• _Available data_

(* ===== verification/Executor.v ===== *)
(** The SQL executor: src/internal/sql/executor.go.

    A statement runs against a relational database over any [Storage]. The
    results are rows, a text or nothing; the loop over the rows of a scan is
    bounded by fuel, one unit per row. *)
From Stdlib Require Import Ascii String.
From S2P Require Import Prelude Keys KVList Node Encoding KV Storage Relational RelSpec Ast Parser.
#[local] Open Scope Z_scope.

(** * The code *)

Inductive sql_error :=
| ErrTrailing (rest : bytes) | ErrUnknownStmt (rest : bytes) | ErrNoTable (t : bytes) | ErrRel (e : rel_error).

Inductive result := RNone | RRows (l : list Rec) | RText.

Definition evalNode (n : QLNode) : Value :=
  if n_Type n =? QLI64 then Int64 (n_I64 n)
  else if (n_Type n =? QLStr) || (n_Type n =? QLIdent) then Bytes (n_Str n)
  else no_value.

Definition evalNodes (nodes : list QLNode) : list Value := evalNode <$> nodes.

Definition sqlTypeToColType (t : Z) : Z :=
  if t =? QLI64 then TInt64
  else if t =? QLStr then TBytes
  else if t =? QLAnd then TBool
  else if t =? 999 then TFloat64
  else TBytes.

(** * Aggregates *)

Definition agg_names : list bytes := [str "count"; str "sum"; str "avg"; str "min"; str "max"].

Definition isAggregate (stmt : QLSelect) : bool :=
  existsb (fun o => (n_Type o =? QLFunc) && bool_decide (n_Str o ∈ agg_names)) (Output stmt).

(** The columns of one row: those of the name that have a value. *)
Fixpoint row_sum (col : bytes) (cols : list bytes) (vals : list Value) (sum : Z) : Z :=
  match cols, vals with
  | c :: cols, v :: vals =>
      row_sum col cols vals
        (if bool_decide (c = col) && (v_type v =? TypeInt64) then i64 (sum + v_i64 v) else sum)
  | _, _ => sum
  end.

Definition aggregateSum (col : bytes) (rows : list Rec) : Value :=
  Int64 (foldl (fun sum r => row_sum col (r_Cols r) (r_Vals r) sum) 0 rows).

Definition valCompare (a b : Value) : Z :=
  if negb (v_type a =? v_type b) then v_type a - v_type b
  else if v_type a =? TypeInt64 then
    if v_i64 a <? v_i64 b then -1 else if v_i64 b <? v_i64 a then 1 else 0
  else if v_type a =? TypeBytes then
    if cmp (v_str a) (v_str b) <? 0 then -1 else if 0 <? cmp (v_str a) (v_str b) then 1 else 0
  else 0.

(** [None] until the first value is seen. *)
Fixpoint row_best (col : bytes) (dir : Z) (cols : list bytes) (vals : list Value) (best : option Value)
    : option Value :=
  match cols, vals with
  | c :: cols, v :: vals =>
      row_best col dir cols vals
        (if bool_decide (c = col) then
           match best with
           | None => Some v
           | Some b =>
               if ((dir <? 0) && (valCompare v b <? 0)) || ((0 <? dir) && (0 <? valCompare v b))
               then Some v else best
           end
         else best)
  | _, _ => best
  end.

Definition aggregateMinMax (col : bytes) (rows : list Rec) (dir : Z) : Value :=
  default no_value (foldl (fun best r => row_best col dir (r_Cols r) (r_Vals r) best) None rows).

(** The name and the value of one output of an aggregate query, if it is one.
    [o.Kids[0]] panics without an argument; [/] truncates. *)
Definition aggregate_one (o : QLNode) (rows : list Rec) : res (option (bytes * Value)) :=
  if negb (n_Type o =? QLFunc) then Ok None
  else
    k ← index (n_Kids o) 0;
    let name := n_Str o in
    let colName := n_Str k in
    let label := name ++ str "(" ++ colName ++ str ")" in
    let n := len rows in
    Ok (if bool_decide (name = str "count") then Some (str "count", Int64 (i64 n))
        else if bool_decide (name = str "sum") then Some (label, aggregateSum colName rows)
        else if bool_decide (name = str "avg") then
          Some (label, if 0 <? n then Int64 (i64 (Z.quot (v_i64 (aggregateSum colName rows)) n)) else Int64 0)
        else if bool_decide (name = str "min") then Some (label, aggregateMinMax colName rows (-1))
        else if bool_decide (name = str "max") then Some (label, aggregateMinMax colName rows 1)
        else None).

• _Assignment_
Above are the records; report each line in them that includes the word "QLStr".

• _Answer to the problem_
  else if (n_Type n =? QLStr) || (n_Type n =? QLIdent) then Bytes (n_Str n)
  else if t =? QLStr then TBytes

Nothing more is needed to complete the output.